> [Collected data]
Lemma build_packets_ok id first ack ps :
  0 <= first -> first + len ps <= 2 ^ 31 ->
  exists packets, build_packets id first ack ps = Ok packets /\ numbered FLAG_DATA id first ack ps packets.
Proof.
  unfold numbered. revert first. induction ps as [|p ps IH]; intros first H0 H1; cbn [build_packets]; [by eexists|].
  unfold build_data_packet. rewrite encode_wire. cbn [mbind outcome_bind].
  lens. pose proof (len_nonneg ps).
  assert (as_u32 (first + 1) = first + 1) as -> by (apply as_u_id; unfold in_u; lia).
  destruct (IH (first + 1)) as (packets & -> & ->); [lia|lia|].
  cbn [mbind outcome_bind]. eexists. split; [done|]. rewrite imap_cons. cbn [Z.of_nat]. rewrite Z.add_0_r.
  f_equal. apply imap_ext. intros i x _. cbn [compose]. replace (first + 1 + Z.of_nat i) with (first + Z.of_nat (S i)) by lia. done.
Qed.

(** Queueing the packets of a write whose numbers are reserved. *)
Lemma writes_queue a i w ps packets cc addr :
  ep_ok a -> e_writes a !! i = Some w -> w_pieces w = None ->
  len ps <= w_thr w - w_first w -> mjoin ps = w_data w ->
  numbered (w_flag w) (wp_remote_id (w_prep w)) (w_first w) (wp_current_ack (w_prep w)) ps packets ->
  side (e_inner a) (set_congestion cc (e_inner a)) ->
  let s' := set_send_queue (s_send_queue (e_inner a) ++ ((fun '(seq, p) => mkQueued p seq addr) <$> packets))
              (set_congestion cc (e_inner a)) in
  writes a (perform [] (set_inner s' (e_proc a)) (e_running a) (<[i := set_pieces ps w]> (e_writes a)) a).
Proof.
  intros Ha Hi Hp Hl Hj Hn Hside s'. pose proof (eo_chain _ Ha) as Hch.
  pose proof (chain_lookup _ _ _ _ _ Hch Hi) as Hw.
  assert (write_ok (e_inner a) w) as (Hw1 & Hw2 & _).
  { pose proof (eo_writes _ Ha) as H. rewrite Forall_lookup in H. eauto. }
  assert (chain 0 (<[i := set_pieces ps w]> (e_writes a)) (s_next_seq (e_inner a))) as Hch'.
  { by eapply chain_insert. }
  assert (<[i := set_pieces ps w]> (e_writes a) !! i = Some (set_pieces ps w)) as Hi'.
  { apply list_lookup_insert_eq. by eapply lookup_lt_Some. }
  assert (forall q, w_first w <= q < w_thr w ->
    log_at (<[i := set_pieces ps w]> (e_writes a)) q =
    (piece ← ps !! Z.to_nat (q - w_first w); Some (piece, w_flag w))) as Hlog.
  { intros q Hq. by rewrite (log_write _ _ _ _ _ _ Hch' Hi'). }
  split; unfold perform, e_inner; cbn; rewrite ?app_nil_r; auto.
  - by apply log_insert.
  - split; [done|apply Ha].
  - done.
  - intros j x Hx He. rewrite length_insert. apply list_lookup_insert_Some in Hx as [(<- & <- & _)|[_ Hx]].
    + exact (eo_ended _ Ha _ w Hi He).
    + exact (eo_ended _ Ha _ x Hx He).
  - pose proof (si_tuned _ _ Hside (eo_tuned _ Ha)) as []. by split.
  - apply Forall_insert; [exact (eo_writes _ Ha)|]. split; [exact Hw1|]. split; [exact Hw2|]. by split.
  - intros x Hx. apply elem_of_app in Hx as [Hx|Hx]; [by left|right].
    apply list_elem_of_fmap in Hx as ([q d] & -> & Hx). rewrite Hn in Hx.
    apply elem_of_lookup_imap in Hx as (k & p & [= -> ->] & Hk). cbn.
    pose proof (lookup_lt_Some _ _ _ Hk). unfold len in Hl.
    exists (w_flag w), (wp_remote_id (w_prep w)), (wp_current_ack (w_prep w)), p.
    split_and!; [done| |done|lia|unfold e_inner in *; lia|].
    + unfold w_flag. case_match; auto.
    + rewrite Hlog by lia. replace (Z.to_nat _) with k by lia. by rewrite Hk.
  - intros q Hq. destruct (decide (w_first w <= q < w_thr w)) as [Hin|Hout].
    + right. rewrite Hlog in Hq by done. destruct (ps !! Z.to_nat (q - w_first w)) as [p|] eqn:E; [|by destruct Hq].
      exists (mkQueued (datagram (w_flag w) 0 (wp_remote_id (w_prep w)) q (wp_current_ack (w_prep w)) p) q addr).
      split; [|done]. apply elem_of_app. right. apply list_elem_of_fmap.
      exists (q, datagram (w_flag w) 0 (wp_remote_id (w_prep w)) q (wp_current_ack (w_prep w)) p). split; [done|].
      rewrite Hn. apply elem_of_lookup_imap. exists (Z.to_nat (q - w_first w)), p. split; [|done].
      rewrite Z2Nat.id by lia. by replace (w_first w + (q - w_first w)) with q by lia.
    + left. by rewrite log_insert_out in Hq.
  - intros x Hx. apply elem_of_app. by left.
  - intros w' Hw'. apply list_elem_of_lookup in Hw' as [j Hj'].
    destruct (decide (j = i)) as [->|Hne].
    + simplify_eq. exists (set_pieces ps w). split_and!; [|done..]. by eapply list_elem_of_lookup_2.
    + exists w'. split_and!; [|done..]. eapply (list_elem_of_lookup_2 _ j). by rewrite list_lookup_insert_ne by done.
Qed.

---

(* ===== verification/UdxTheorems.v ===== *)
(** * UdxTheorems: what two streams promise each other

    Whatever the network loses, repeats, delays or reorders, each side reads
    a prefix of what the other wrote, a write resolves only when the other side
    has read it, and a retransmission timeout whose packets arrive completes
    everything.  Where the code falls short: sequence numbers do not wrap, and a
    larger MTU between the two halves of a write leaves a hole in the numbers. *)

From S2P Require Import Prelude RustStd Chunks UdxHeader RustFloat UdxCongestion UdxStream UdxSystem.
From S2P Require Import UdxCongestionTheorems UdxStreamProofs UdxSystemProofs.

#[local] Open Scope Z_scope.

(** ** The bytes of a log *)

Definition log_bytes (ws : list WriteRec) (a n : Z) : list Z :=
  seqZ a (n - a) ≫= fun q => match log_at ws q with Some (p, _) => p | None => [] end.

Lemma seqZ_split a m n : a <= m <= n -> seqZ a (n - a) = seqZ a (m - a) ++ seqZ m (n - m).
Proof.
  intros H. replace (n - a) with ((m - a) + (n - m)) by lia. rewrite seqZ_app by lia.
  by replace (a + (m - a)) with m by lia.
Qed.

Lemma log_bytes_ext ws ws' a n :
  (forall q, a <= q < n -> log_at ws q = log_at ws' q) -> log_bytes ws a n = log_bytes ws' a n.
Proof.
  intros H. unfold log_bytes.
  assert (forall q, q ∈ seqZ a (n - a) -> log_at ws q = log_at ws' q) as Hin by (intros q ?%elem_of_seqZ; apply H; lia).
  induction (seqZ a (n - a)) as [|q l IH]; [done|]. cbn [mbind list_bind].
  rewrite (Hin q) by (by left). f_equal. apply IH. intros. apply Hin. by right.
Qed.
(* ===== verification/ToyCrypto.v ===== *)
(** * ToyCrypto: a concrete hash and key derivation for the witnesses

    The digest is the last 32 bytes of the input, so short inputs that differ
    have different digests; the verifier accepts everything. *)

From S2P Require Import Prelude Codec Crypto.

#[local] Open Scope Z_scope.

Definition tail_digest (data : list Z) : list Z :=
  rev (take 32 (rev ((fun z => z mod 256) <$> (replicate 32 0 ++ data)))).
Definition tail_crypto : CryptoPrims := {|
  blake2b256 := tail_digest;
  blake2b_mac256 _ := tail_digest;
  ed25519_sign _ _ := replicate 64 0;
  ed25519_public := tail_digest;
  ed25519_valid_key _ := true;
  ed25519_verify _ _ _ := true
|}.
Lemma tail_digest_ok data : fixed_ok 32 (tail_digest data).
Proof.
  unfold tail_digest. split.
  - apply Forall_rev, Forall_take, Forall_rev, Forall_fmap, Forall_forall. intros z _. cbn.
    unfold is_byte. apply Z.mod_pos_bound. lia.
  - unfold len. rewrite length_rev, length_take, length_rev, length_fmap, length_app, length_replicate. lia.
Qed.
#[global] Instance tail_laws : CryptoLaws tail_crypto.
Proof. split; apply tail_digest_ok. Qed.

--

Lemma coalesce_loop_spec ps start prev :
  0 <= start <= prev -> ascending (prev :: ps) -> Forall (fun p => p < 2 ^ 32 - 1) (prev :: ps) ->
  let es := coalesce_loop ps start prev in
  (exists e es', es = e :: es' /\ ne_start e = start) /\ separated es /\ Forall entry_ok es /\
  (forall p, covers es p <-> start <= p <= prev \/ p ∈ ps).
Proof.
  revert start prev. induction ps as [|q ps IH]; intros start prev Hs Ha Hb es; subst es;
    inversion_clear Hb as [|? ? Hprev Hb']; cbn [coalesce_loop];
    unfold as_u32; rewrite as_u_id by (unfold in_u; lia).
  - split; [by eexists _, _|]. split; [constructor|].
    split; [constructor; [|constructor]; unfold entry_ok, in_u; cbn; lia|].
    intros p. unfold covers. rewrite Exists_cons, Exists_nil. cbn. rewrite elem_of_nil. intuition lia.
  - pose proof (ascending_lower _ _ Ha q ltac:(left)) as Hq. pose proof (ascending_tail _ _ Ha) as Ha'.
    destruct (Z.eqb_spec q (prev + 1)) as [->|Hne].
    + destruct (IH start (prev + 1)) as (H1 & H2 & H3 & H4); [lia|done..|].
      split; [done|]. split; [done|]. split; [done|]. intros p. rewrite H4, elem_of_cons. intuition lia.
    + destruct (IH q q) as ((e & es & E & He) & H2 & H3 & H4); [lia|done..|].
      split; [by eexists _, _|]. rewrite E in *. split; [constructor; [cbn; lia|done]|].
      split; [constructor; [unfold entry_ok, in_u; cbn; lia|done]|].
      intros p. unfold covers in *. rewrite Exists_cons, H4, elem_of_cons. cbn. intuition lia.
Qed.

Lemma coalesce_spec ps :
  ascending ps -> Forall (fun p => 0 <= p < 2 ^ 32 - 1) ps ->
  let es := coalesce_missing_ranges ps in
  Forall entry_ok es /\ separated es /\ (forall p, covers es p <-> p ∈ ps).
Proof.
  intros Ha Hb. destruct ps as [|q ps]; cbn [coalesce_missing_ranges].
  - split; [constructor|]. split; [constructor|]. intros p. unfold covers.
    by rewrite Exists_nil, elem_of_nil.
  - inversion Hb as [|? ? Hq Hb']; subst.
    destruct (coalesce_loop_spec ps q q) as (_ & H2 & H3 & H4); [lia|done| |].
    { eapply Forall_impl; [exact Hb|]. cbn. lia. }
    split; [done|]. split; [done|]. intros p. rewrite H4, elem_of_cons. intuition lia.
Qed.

> [EXERCISE] Among the records above, only the lines between the line holding "Ha _ x Hx He)." and the line holding "- intros x Hx. apply elem_of_app in", inclusive, are to be output, exactly as written.

> [ANSWER SPACE]
    + exact (eo_ended _ Ha _ x Hx He).
  - pose proof (si_tuned _ _ Hside (eo_tuned _ Ha)) as []. by split.
  - apply Forall_insert; [exact (eo_writes _ Ha)|]. split; [exact Hw1|]. split; [exact Hw2|]. by split.
  - intros x Hx. apply elem_of_app in Hx as [Hx|Hx]; [by left|right].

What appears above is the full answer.